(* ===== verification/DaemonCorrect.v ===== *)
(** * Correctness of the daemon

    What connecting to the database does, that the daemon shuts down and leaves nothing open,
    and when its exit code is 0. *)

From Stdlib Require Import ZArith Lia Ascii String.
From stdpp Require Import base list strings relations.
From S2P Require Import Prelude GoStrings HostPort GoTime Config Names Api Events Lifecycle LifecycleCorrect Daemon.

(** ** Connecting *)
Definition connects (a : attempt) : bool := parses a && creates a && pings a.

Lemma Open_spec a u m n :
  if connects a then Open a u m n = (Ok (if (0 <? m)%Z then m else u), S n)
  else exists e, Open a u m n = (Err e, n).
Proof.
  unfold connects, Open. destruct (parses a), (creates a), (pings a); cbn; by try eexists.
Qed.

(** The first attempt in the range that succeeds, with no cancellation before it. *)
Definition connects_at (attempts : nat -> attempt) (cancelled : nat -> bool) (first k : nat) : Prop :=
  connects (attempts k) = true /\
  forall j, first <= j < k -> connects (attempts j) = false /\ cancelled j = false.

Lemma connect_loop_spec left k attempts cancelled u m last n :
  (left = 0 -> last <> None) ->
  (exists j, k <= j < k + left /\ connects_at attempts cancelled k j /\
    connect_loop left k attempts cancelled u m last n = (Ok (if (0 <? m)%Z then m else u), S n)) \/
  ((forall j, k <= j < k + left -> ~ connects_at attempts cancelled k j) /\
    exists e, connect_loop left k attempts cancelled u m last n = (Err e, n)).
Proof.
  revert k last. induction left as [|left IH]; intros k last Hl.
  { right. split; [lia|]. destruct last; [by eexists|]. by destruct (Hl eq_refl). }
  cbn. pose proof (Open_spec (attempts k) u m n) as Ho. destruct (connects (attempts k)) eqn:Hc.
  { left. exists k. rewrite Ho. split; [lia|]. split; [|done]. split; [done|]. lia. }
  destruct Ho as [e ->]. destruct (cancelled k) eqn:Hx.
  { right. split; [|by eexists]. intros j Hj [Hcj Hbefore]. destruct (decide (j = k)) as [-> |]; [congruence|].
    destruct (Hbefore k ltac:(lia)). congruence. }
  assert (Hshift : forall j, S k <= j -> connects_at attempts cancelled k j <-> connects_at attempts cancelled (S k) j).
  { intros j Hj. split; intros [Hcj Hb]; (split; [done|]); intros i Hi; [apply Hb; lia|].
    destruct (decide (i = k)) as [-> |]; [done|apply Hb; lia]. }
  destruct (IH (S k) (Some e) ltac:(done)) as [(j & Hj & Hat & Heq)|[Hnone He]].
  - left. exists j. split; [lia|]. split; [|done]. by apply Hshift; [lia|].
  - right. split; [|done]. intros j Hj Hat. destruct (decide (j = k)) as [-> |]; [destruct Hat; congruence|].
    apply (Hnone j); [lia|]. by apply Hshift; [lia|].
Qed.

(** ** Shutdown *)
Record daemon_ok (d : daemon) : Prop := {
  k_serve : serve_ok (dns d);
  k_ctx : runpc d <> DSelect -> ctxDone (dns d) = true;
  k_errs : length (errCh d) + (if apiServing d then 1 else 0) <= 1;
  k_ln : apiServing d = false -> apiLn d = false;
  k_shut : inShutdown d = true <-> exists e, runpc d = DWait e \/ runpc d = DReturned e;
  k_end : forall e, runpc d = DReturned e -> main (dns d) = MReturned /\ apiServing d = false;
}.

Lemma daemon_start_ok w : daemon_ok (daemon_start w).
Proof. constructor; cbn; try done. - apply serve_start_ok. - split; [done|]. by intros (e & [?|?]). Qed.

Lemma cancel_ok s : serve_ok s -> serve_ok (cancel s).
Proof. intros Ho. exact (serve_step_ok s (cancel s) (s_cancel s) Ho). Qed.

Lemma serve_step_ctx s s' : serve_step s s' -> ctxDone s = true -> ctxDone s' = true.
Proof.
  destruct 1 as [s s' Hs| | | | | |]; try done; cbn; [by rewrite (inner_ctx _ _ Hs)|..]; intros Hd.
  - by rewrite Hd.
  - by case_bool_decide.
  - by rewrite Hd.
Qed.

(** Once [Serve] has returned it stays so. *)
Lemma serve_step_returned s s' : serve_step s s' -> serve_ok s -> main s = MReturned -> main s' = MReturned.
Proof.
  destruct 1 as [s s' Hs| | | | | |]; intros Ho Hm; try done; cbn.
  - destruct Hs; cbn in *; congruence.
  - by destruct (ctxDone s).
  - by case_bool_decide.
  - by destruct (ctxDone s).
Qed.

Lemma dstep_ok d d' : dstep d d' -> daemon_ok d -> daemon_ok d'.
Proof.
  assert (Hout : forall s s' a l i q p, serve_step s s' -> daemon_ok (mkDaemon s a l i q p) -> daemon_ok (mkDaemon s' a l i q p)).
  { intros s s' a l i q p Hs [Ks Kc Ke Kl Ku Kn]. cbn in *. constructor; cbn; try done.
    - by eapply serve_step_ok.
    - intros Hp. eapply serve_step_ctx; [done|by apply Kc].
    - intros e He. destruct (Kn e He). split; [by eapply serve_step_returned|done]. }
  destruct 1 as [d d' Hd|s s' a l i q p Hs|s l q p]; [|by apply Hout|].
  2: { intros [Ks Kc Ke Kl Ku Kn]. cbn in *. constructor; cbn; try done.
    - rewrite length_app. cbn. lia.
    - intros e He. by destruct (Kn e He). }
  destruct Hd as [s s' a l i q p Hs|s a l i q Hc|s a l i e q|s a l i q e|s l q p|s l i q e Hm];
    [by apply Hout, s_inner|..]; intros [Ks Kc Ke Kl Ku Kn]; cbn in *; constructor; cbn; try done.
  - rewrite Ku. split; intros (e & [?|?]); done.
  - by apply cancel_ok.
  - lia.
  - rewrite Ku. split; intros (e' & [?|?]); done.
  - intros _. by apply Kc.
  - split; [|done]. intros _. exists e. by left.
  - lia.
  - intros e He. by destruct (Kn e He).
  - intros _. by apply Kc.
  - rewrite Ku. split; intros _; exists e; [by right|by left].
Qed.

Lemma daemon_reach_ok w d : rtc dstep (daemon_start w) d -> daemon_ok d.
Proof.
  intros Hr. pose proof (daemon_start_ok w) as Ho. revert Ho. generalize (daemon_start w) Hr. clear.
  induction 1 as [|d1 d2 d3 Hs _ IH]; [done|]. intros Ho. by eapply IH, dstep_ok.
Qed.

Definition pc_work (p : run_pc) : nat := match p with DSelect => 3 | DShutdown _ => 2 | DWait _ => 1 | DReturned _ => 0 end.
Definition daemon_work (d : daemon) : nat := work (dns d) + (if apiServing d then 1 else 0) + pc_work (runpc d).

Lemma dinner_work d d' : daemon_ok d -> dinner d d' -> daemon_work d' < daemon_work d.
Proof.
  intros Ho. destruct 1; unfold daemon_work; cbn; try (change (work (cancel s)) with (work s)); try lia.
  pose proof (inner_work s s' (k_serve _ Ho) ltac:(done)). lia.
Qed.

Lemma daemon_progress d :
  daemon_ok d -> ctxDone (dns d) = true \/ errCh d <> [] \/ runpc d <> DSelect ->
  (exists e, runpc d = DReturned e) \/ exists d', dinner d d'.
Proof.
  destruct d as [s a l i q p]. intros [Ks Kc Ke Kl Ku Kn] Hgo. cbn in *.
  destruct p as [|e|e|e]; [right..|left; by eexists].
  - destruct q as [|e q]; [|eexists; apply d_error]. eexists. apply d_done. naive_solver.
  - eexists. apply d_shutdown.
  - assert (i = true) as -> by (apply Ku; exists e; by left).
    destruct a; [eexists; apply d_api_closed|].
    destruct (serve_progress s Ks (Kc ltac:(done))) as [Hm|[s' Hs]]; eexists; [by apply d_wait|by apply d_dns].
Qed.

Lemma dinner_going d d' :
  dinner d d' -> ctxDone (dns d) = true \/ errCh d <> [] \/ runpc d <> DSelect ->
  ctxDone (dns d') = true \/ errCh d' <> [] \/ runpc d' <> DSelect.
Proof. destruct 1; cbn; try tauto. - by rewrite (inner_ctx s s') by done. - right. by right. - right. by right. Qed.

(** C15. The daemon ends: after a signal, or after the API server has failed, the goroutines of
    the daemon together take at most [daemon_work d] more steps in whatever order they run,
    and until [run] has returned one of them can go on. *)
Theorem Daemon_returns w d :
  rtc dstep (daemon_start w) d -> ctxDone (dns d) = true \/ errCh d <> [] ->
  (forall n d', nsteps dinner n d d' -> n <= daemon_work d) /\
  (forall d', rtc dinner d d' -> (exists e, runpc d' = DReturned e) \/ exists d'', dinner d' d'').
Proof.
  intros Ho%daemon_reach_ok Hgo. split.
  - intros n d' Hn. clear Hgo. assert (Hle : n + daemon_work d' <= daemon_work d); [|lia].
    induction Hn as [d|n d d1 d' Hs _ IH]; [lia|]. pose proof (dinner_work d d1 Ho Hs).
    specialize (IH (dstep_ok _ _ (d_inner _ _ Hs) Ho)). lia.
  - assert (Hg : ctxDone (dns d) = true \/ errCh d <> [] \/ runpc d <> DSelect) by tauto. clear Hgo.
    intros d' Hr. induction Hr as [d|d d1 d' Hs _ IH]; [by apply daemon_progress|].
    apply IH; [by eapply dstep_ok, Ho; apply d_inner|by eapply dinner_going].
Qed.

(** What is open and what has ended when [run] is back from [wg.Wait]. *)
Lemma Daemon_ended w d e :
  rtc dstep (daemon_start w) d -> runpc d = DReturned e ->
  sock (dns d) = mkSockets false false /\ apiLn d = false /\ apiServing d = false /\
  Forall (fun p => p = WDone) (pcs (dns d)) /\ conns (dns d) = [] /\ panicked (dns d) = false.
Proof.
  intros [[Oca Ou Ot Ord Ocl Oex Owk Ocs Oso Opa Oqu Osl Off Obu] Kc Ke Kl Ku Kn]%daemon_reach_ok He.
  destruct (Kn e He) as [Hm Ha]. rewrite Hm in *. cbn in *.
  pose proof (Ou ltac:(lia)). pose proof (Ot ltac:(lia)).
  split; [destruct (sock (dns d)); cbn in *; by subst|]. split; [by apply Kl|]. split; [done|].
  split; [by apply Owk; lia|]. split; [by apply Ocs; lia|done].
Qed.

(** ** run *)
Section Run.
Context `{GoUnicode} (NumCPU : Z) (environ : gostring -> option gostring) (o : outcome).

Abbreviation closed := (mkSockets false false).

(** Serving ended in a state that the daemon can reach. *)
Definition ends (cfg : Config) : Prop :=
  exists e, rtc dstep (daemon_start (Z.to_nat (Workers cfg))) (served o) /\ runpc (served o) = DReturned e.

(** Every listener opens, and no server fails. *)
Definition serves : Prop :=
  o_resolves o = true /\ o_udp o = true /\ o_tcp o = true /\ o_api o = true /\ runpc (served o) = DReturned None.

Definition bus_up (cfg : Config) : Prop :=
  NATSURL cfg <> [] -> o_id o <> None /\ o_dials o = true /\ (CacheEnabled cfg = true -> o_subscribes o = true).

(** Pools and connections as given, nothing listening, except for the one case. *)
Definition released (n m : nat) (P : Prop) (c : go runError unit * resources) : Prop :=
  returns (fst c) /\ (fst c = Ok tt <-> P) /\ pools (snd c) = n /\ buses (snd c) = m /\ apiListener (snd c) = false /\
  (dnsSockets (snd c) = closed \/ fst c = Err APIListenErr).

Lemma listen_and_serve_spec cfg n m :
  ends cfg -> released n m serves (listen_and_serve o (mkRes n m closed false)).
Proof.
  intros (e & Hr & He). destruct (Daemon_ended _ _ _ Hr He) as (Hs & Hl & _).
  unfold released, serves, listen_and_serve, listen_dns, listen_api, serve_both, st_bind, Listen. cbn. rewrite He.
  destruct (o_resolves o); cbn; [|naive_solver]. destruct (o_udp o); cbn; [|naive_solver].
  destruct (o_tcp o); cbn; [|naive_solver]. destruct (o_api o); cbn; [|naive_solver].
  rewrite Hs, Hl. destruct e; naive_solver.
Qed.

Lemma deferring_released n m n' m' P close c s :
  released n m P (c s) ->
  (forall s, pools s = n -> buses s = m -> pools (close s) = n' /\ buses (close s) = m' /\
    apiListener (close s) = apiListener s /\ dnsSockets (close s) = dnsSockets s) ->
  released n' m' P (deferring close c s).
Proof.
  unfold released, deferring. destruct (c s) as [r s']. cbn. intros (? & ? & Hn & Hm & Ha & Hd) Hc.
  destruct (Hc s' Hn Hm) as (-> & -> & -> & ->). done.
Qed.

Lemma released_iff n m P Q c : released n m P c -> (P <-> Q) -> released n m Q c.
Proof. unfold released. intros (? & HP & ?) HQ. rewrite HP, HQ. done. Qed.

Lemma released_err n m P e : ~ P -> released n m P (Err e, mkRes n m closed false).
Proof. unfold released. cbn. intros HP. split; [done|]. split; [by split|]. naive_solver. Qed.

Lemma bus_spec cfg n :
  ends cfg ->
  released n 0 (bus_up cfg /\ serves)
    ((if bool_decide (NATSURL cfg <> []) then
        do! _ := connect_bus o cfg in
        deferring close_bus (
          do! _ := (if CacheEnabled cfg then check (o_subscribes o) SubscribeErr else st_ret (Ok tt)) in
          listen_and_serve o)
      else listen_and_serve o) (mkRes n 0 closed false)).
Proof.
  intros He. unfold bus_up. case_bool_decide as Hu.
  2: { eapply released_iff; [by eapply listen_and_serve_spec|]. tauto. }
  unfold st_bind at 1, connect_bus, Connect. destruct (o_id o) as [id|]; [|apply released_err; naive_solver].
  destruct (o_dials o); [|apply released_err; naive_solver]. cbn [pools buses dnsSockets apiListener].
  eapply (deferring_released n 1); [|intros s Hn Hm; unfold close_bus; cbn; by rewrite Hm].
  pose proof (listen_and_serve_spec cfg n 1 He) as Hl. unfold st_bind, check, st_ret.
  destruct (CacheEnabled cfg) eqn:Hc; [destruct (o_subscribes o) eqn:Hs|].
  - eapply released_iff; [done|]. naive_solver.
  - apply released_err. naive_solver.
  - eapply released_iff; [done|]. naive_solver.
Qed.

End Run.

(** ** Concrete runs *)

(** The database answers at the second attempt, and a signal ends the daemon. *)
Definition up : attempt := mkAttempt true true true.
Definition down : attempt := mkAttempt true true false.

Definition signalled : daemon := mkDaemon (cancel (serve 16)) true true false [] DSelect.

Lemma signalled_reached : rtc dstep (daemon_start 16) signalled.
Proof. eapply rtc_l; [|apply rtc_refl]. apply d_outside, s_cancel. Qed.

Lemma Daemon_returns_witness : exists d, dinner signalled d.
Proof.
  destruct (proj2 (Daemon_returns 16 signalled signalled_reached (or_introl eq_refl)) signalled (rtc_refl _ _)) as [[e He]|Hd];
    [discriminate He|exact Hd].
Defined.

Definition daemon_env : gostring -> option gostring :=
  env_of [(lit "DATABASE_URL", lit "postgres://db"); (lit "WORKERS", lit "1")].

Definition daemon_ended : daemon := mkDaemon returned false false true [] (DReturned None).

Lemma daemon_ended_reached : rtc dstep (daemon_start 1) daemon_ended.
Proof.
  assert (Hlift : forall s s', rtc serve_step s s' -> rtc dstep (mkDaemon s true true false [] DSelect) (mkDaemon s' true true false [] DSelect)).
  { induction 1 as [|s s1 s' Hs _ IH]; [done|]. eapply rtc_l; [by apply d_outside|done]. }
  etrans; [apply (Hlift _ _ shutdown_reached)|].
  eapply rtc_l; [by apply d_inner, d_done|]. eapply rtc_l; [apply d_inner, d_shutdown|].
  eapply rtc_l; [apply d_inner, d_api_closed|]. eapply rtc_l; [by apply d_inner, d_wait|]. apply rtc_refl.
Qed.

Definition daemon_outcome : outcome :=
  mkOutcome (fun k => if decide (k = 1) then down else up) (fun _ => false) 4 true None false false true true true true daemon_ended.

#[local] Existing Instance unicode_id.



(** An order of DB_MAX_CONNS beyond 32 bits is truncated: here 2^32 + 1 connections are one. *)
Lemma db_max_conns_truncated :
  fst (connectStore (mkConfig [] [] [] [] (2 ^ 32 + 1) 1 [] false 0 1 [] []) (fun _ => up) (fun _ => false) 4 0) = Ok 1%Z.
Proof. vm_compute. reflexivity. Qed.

+===+

The task:
Please count up the lines in the listing above holding the string "exact", and say the number with nothing else.

Task output:
2